Here is an update on the situation across conflict and drought-affected areas of Ethiopia:
• 96 trucks have transported over 2,400 metric tons of food – enough to feed around 170,000 people – and 100,000 litres of fuel into Tigray since November 15 when WFP resumed operations using all four reopened road corridors.
• The WFP-led Logistics Cluster has facilitated the transportation of 250 metric tons of humanitarian cargo into Tigray from Gondar, Kombolcha and Semera for eight cooperating partners, including medical items via air.
• For the first time ever, the United Nations Humanitarian Air Service (UNHAS) is conducting flight rotations to transport passengers and humanitarian cargo into Shire airport in Tigray. WFP has just sent in the first UNHAS passenger flight to Mekelle since the end of August, after receiving federal clearances for passenger flights to resume to Mekelle.Regular UNHAS flights to Mekelle must continue.
• Despite newly gained humanitarian access via Amhara into districts in the northwestern and southern zones of Tigray, access into some parts of eastern and central zones of Tigray remain constrained – affecting up to 170,000 mothers and children in need of food assistance.
• WFP has already delivered food to over 100,000 people in Mai Tsebri in the northwestern zone and Alamata in the southern zone since roads into Tigray reopened. WFP also reached 540,000 people in Mekelle in early November. Since the start of November, WFP has reached 29 percent of its caseload of 2.1 million people with food assistance in the Tigray region.
• WFP also continues to deliver food assistance in neighbouring Afar and Amhara regions. In Afar, WFP has delivered food assistance to 650,000 people three times this year. A fourth round is currently underway and 180,000 people (27 percent of people targeted) have been reached so far. In Amhara, WFP is currently delivering food assistance to 675,000 people for a fourth time this year and 611,000 people (90 percent of people targeted) have been reached so far.
• In Northern Ethiopia, two years of conflict has left more than 13.6 million people in need of humanitarian food assistance. WFP’s latest Emergency Food Security assessment of the situation in Tigray, published in August, found 5.4 million people – 90 percent of the region – in need of food assistance. Families in Amhara and Afar are also affected where 7 million and 1.2 million people respectively require food assistance.

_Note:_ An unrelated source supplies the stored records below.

(* ===== verification/Analysis.v ===== *)
(** * Aggregation

    [src/agent/analysis/analysis.go] and [src/agent/analysis/types.go]: every record is
    classified, the aggregator of its class counts it and keeps samples and statistics of
    the enabled metrics, and if there is a second classifier the aggregator of the class
    inside the class does so too.  [Run] answers each signal and each tick with the
    statistics of all classes.

    - An iteration over a Go map has no fixed order; here it is that of [map_to_list].
      The theorems do not depend on it: what one metric does is independent of the others,
      and results are sets of statistics.
    - [Run] receives what is ready on its channels: [run_input] lists what it receives, in
      the order in which it does.  The statistics of a result are those at the time it is
      sent; that the code sends pointers to statistics that go on changing is not modelled.
    - A [None] of an operation would be a search that has used up its fuel, which the
      theorems exclude. *)

From stdpp Require Import gmap list sorting strings.
From Stdlib Require Import ZArith Lia Floats.SpecFloat.
From S2P Require Import Prelude.
From S2P Require Import Types.
From S2P Require Import GoBase.
From S2P Require Import StreamBuffer.
From S2P Require Import Protocol.
From S2P Require Import AgentConn.
From S2P Require Import ConnManager.
From S2P Require Import Stat.
From S2P Require Import Records.
From S2P Require Import Redis.
From S2P Require Import Samples.
From S2P Require Import Percentile.
From S2P Require Import Classify.
Local Open Scope Z_scope.
Local Open Scope model_scope.

(** ** [float32] and [math.Max] *)

(** A value rounded to a [float32], and a [float32] as a [float64]. *)
Definition round_format (prec emax : Z) (x : spec_float) : spec_float :=
  match x with
  | S754_finite s m e => binary_normalize prec emax (if s then Z.neg m else Z.pos m) e s
  | _ => x
  end.
Definition float32_of (x : spec_float) : spec_float := round_format 24 128 x.
Definition float64_of (x : spec_float) : spec_float := round_format 53 1024 x.

Definition math_Max (x y : spec_float) : spec_float :=
  match x, y with
  | S754_infinity false, _ | _, S754_infinity false => S754_infinity false
  | S754_nan, _ | _, S754_nan => S754_nan
  | S754_zero s, S754_zero _ => if s then y else x
  | _, _ => if SFltb y x then x else y
  end.

(** A search that has not used up its fuel. *)
Definition bind_some {A B} (m : go (option A)) (k : A -> go (option B)) : go (option B) :=
  x ← m; match x with Some a => k a | None => Ret None end.
Notation "'let?' x := m 'in' k" := (bind_some m (fun x => k)) (at level 10, x pattern, k at level 200).

Section Analysis.
Context {M : Type} `{ParsedMessage M} `{!MessageKinds M}.
Variable int32_overflow : Z -> Z.
Variable int_overflow : spec_float -> Z.
Abbreviation record := (AnnotatedRecord (M := M)).
Abbreviation metric m := (GetMetricExtractFunc (M := M) int32_overflow m).

(** ** Statistics of a class *)

Record ConnStat := mk_ConnStat {
  Count : Z;
  FailedCount : Z;
  SamplesMap : gmap MetricType (list record);
  PercentileCalculators : gmap MetricType PercentileCalculator;
  MaxMap : gmap MetricType spec_float;
  SumMap : gmap MetricType spec_float;
  stat_Side : SideEnum;
  ClassId : list Z;
  HumanReadbleClassId : list Z;
  stat_ClassfierType : ClassfierType;
  IsSub : bool;
}.
#[export] Instance eta_ConnStat : Eta ConnStat := fun c =>
  mk_ConnStat (Count c) (FailedCount c) (SamplesMap c) (PercentileCalculators c) (MaxMap c) (SumMap c) (stat_Side c)
    (ClassId c) (HumanReadbleClassId c) (stat_ClassfierType c) (IsSub c).

Definition ClassIdAsHumanReadable (c : ConnStat) (classId : list Z) : list Z :=
  match stat_ClassfierType c with
  | Classfier.None => bytes "All"
  | Classfier.Conn | Classfier.RemotePort | Classfier.LocalPort | Classfier.RemoteIp | Classfier.Protocol =>
    HumanReadbleClassId c
  | _ => if decide (HumanReadbleClassId c = []) then classId else HumanReadbleClassId c
  end.

Inductive LatencyMetric : Set := Avg | Max | P50 | P90 | P99.

(** The [float32] constants 0.5, 0.90 and 0.99. *)
Definition percent (l : LatencyMetric) : spec_float :=
  match l with
  | P50 => binary_normalize 24 128 1 (-1) false
  | P90 => binary_normalize 24 128 15099494 (-24) false
  | _ => binary_normalize 24 128 16609444 (-24) false
  end.

Definition GetValueByMetricType (c : ConnStat) (l : LatencyMetric) (m : MetricType) : go spec_float :=
  match l with
  | Avg => match SumMap c !! m with None => Ret (float64 0) | Some sum => Ret (fdiv sum (float64 (Count c))) end
  | Max => match MaxMap c !! m with None => Ret (float64 0) | Some max => Ret (float64_of max) end
  | P50 | P90 | P99 =>
    match PercentileCalculators c !! m with
    | None => Ret (float64 0)
    | Some p => CalculatePercentile int_overflow p (float64_of (percent l))
    end
  end.

(** ** Aggregators *)

Record aggregator := mk_aggregator { stat : ConnStat; isSub : bool }.

Definition enabled (o : AnalysisOptions) (m : MetricType) : bool := default false (EnabledMetricTypeSet o !! m).

(** The aggregator [reset] leaves: the maps of the calculators and the samples have an
    entry for every enabled metric. *)
Definition createAggregator (classId : list Z) (o : AnalysisOptions) (sub : bool) : aggregator :=
  let on := filter (fun kv => kv.2 = true) (EnabledMetricTypeSet o) in
  mk_aggregator (mk_ConnStat 0 0 ((fun _ => []) <$> on) ((fun _ => NewPercentileCalculator) <$> on) ∅ ∅ AllSide classId []
    (if sub then SubClassfierType o else opt_ClassfierType o) sub) sub.

Definition createAggregatorWithHumanReadableClassId (human classId : list Z) (o : AnalysisOptions) (sub : bool) : aggregator :=
  let a := createAggregator classId o sub in
  mk_aggregator (stat a <| HumanReadbleClassId := human |>) (isSub a).

(** How many samples an aggregator keeps. *)
Definition sample_limit (o : AnalysisOptions) (sub : bool) : Z :=
  if sub || bool_decide (SubClassfierType o = Classfier.None) then SampleLimit o else 1.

• Across Ethiopia as a whole, 22 million people need food assistance which includes 9.8 million people in the drought-affected southern and southeastern parts of the country, where four consecutive failed rainy seasons have caused crop failures, millions of livestock deaths and left 2.2 million children acutely malnourished. WFP is reaching 2.8 million drought-affected people in the Somali region every six weeks with emergency food, cash and nutrition assistance and is also supporting over 85,000 agro-pastoralists to build their resilience against future climate shocks.
• Additional funding must be made available to support both the immediate and long-term needs of people affected by conflict and climate shocks. WFP is aiming to reach over 11 million people in Ethiopia with humanitarian assistance over the next six months but is facing a funding shortfall of US$422 million.